** Collected data **

(** * Liquidity provision skill: behaviours

    A shallow embedding of
    [packages/valory/skills/liquidity_provision/behaviours.py].

    The behaviours are Python generators that talk to the outside world
    (contract API, signing service, ledger, agreement layer).  They are
    embedded as computations in a small monad [Act]: a reader over the
    environment [Env] that answers the requests, a state that records the
    trace of requests made so far, and a result that is either a returned
    value or a raised exception.  Logging and benchmarking leave no mark on
    the trace.  The amounts of a strategy are Python [int]s, on which
    [int(x)] is the identity. *)

From Stdlib Require Import ZArith List String Ascii Bool Lia.
From Stdlib Require Import Floats.SpecFloat.
From stdpp Require Import base gmap strings.

Local Open Scope Z_scope.
Local Open Scope string_scope.
Local Open Scope list_scope.

(** ** Python values *)

Definition Address := string.

(** [s[:n]] and [s[n:]] on a Python [str]. *)
Fixpoint str_take (n : nat) (s : string) : string :=
  match n, s with
  | S n', String c s' => String c (str_take n' s')
  | _, _ => EmptyString
  end.

Fixpoint str_drop (n : nat) (s : string) : string :=
  match n, s with
  | S n', String _ s' => str_drop n' s'
  | _, _ => s
  end.

(** Exceptions the behaviours can end with. *)
Inductive Exception : Type :=
| RuntimeError (msg : string)
| OverflowError
| ValueError
| BinasciiError
| UnicodeEncodeError.

(** *** [binascii.unhexlify] *)

Definition hex_digit (c : ascii) : option N :=
  let n := N_of_ascii c in
  if ((48 <=? n) && (n <=? 57))%N then Some (n - 48)%N
  else if ((97 <=? n) && (n <=? 102))%N then Some (n - 87)%N
  else if ((65 <=? n) && (n <=? 70))%N then Some (n - 55)%N
  else None.

Definition is_hex_digit (c : ascii) : Prop := is_Some (hex_digit c).

Definition byte_of_digits (hi lo : N) : Byte.byte :=
  byte_of_ascii (ascii_of_N (16 * hi + lo)).

(** Two hexadecimal digits give one byte; an odd number of digits or a
    character that is no hexadecimal digit raises [binascii.Error]. *)
Fixpoint unhexlify (s : string) : option (list Byte.byte) :=
  match s with
  | EmptyString => Some []
  | String _ EmptyString => None
  | String a (String b rest) =>
      match hex_digit a, hex_digit b, unhexlify rest with
      | Some hi, Some lo, Some bs => Some (byte_of_digits hi lo :: bs)
      | _, _, _ => None
      end
  end.

(** A [str] holds characters; the ones above 127 stand for the characters
    that are not ASCII. *)
Definition is_ascii (c : ascii) : bool := (N_of_ascii c <? 128)%N.

Fixpoint str_is_ascii (s : string) : bool :=
  match s with
  | EmptyString => true
  | String c s' => is_ascii c && str_is_ascii s'
  end.

(** [binascii.unhexlify] of a [str]: a character that is not ASCII raises
    [ValueError] when the argument is converted, before anything is
    decoded. *)
Definition binascii_unhexlify (s : string) : Exception + list Byte.byte :=
  if str_is_ascii s then
    match unhexlify s with
    | Some bs => inr bs
    | None => inl BinasciiError
    end
  else inl ValueError.

(** *** [HexBytes] *)

(** A [HexBytes] is a [bytes] value. *)
Definition HexBytes : Type := list Byte.byte.

(** [hexstr.startswith(("0x", "0X"))] *)
Definition startswith_0x (hexstr : string) : bool :=
  match hexstr with
  | String "0" (String "x" _) | String "0" (String "X" _) => true
  | _ => false
  end.

(** [HexBytes(hexstr)] of a [str]: the prefix is dropped, a text of odd
    length gets a leading zero, the text is encoded as ASCII, which raises
    [UnicodeEncodeError], and decoded by [binascii.unhexlify], which
    raises [binascii.Error]. *)
Definition HexBytes_of_str (hexstr : string) : Exception + HexBytes :=
  let non_prefixed_hex :=
    if startswith_0x hexstr then str_drop 2 hexstr else hexstr in
  let padded_hex :=
    if Nat.odd (String.length hexstr) then String "0" non_prefixed_hex
    else non_prefixed_hex in
  if str_is_ascii padded_hex then
    match unhexlify padded_hex with
    | Some bs => inr bs
    | None => inl BinasciiError
    end
  else inl UnicodeEncodeError.

(** *** Python [float] (IEEE 754 binary64) *)

Definition prec : Z := 53.
Definition emax : Z := 1024.

(** [int -> float]: rounded to nearest, ties to even; an integer whose
    rounding is out of range raises [OverflowError]. *)
Definition float_of_int (n : Z) : Exception + spec_float :=
  match binary_normalize prec emax n 0 false with
  | S754_infinity _ => inl OverflowError
  | f => inr f
  end.

(** The literal [0.99]: the double nearest to 99/100. *)
Definition float_0_99 : spec_float :=
  Eval vm_compute in
    SFdiv prec emax (binary_normalize prec emax 99 0 false)
                    (binary_normalize prec emax 100 0 false).

Definition float_mul : spec_float -> spec_float -> spec_float :=
  SFmul prec emax.

(** [int(x)] on a float truncates toward zero; it raises on infinities
    and NaN. *)
Definition int_of_float (f : spec_float) : Exception + Z :=
  match f with
  | S754_zero _ => inr 0
  | S754_finite s m e => inr (cond_Zopp s (Z.shiftl (Z.pos m) e))
  | S754_infinity _ => inl OverflowError
  | S754_nan => inl ValueError
  end.

(** [int(n * 0.99)] for a Python [int] [n]. *)
Definition int_mul_0_99 (n : Z) : Exception + Z :=
  match float_of_int n with
  | inl e => inl e
  | inr f => int_of_float (float_mul f float_0_99)
  end.

(** ** Module constants *)

Definition ETHER_VALUE : Z := 0.
Definition MAX_ALLOWANCE : Z := 2 ^ 256 - 1.
Definition CURRENT_BLOCK_TIMESTAMP : Z := 0.

(** ** Strategy *)

Inductive StrategyType : Type := WAIT | GO.

Record Base : Type := {
  base_address : Address;
  balance : Z
}.

(** One leg of the pair.  Only [token_a]'s [is_native] is ever read. *)
Record Token : Type := {
  ticker : string;
  address : Address;
  amount : Z;
  amount_min : Z;
  is_native : bool
}.

Record Pair : Type := {
  token_a : Token;
  token_b : Token
}.

Record Strategy : Type := {
  action : StrategyType;
  chain : string;
  base : Base;
  pair : Pair;
  router_address : Address;
  liquidity_to_remove : Z
}.

Definition get_strategy_update : Strategy :=
  {| action := GO;
     chain := "Fantom";
     base := {| base_address := "0xUSDT_ADDRESS"; balance := 100 |};
     pair :=
       {| token_a := {| ticker := "FTM"; address := "0xFTM_ADDRESS";
                        amount := 1; amount_min := 1; is_native := true |};
          token_b := {| ticker := "BOO"; address := "0xBOO_ADDRESS";
                        amount := 1; amount_min := 1; is_native := false |} |};
     router_address := "0x0000000000000000000000000000";
     liquidity_to_remove := 1 |}.

(** ** Contract API *)

Inductive MultiSendOperation : Type := CALL | DELEGATE_CALL.

(** One sub-call of a multisend batch (a dict in the source). *)
Record MultiSendTx : Type := {
  operation : MultiSendOperation;
  to : Address;
  value : Z;
  data : HexBytes
}.

(** [method_name] with its keyword arguments, as handed to
    [get_method_data] of the router and of the ERC20 contract. *)
Inductive Method : Type :=
| swap_exact_tokens_for_ETH
    (amount_in amount_out_min : Z) (path : list Address)
    (to_ : Address) (deadline : Z)
| swap_exact_tokens_for_tokens
    (amount_in amount_out_min : Z) (path : list Address)
    (to_ : Address) (deadline : Z)
| swap_exact_ETH_for_tokens
    (amount_out_min : Z) (path : list Address) (to_ : Address) (deadline : Z)
| approve (spender : Address) (value_ : Z)
| add_liquidity_ETH
    (token : Address) (amount_token_desired amount_token_min amount_ETH_min : Z)
    (to_ : Address) (deadline : Z)
| add_liquidity
    (token_a_ token_b_ : Address)
    (amount_a_desired amount_b_desired amount_a_min amount_b_min : Z)
    (to_ : Address) (deadline : Z)
| remove_liquidity_ETH
    (token : Address) (liquidity amount_token_min amount_ETH_min : Z)
    (to_ : Address) (deadline : Z)
| remove_liquidity
    (token_a_ token_b_ : Address)
    (liquidity amount_a_min amount_b_min : Z)
    (to_ : Address) (deadline : Z).

Inductive ContractId : Type :=
| UniswapV2Router02Contract
| UniswapV2ERC20Contract
| MultiSendContract
| GnosisSafeContract.

Inductive Performative : Type :=
| GET_RAW_TRANSACTION
| GET_STATE
| RAW_TRANSACTION
| STATE
| ERROR.

(** [contract_callable] with the keyword arguments that follow it. *)
Inductive Callable : Type :=
| get_method_data (m : Method)
| get_tx_data (multi_send_txs : list MultiSendTx)
| get_raw_safe_transaction_hash (to_address : Address) (value_ : Z) (data_ : string)
| get_raw_safe_transaction
    (sender_address : Address) (owners : list Address) (to_address : Address)
    (signatures_by_owner : gmap Address string)
| verify_tx
    (tx_hash : string) (owners : list Address) (to_address : Address)
    (signatures_by_owner : gmap Address string).

Record ContractApiRequest : Type := {
  performative : Performative;
  contract_address : Address;
  contract_id : ContractId;
  contract_callable : Callable
}.

(** The body of [raw_transaction] or of [state], whichever the response
    carries: the keys the behaviours read.  The behaviours read them
    unguarded, so a response is modelled where it carries them. *)
Record Body : Type := {
  body_data : string;
  body_tx_hash : string;
  body_verified : bool
}.

Record ContractApiMessage : Type := {
  msg_performative : Performative;
  body : Body
}.

(** ** Period state and payloads *)

Record SignaturePayload : Type := {
  sender : Address;
  signature : string
}.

** Requirement **
Only lines with the word "Import" are needed. Copy them from the preceding records.

** Result **
From Stdlib Require Import ZArith List String Ascii Bool Lia.
From Stdlib Require Import Floats.SpecFloat.
From stdpp Require Import base gmap strings.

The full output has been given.